Start of EXTRACTED INFORMATION
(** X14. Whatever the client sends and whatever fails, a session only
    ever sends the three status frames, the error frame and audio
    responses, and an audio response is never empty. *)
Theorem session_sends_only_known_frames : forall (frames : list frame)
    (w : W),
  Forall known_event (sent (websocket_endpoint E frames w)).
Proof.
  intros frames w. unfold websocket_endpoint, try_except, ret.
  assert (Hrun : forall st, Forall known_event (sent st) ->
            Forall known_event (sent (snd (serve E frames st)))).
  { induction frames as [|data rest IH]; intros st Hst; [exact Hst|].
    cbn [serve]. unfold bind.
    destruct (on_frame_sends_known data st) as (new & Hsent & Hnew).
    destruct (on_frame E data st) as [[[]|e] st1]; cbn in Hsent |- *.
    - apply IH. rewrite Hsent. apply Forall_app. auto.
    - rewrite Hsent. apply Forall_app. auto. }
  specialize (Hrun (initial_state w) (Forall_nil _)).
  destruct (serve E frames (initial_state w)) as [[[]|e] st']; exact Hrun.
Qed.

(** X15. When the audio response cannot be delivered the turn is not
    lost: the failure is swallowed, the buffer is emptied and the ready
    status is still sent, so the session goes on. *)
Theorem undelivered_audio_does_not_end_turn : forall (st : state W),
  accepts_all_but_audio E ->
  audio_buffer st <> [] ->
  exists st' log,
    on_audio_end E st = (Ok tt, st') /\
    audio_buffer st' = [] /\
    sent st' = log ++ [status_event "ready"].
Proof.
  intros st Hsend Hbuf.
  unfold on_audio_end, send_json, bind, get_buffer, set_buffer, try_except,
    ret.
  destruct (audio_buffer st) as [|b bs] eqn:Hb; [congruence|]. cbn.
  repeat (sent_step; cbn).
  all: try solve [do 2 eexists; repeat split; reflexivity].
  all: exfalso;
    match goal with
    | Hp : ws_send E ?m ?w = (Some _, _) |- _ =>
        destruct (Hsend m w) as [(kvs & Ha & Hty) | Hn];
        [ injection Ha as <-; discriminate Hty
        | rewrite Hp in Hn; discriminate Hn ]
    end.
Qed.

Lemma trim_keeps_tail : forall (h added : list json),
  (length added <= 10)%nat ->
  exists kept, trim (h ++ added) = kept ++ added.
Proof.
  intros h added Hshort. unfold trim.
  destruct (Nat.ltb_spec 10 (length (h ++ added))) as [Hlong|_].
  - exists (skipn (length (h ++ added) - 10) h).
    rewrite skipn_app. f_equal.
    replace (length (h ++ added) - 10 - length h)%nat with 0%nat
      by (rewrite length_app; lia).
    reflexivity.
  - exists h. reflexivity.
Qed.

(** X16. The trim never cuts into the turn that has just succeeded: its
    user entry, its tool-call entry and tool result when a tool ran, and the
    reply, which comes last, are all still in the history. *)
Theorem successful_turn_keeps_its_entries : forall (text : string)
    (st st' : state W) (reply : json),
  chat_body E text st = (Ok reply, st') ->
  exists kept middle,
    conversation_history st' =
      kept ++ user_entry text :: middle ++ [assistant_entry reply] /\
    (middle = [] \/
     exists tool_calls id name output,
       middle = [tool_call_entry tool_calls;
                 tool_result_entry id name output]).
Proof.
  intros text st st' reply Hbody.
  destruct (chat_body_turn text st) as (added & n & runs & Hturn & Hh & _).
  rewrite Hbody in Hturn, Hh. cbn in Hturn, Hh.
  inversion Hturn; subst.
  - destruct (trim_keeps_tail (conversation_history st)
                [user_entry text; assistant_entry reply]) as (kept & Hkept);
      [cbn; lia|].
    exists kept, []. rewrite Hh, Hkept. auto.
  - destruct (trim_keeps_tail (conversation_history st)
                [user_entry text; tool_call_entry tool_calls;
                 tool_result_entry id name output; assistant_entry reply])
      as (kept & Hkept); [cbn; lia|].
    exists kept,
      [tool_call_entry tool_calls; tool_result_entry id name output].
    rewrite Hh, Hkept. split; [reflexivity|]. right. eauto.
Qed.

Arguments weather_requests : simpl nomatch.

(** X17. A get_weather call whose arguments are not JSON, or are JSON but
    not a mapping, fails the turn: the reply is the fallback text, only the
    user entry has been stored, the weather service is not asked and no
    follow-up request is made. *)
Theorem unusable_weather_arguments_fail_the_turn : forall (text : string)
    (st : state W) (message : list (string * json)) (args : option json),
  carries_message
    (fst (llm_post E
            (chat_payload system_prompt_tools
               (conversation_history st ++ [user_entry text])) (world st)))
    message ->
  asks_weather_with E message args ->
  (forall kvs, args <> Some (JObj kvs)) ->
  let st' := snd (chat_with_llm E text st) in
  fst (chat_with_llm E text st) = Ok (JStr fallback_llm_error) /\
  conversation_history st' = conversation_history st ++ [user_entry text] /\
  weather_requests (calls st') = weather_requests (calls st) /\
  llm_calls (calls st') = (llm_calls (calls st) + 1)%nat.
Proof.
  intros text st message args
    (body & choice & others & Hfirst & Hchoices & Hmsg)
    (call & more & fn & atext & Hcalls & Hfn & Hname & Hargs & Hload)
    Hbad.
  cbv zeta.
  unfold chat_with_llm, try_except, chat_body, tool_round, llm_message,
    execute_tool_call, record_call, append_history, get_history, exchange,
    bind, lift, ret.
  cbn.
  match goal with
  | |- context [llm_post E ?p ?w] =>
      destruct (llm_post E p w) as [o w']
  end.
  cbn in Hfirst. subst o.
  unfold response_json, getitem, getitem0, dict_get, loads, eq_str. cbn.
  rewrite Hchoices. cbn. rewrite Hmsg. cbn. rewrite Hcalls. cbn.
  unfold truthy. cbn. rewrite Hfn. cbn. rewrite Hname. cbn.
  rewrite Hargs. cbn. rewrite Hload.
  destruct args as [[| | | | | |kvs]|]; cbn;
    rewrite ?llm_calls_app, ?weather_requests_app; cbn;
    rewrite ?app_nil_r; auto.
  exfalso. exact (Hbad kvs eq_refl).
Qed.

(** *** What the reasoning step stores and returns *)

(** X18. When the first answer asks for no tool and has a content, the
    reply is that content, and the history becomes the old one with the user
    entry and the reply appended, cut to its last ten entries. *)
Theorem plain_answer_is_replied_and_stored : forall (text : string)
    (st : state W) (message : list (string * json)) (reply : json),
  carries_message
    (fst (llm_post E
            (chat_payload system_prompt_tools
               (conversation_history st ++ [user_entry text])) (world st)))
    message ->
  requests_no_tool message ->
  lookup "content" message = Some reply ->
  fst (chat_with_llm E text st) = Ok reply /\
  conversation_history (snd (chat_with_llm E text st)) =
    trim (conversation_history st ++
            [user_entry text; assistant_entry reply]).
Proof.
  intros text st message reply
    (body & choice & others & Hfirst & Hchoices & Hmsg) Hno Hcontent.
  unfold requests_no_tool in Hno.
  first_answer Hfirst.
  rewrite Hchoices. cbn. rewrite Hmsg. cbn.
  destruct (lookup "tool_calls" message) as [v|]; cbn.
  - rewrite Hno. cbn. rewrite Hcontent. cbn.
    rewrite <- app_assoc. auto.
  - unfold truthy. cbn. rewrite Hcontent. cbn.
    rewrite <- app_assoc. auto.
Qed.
End of EXTRACTED INFORMATION
REQUIRED ACTION: Copy out each line of the data that has the word "Hbody" in it.

PROBLEM SOLUTION:
  intros text st st' reply Hbody.
  rewrite Hbody in Hturn, Hh. cbn in Hturn, Hh.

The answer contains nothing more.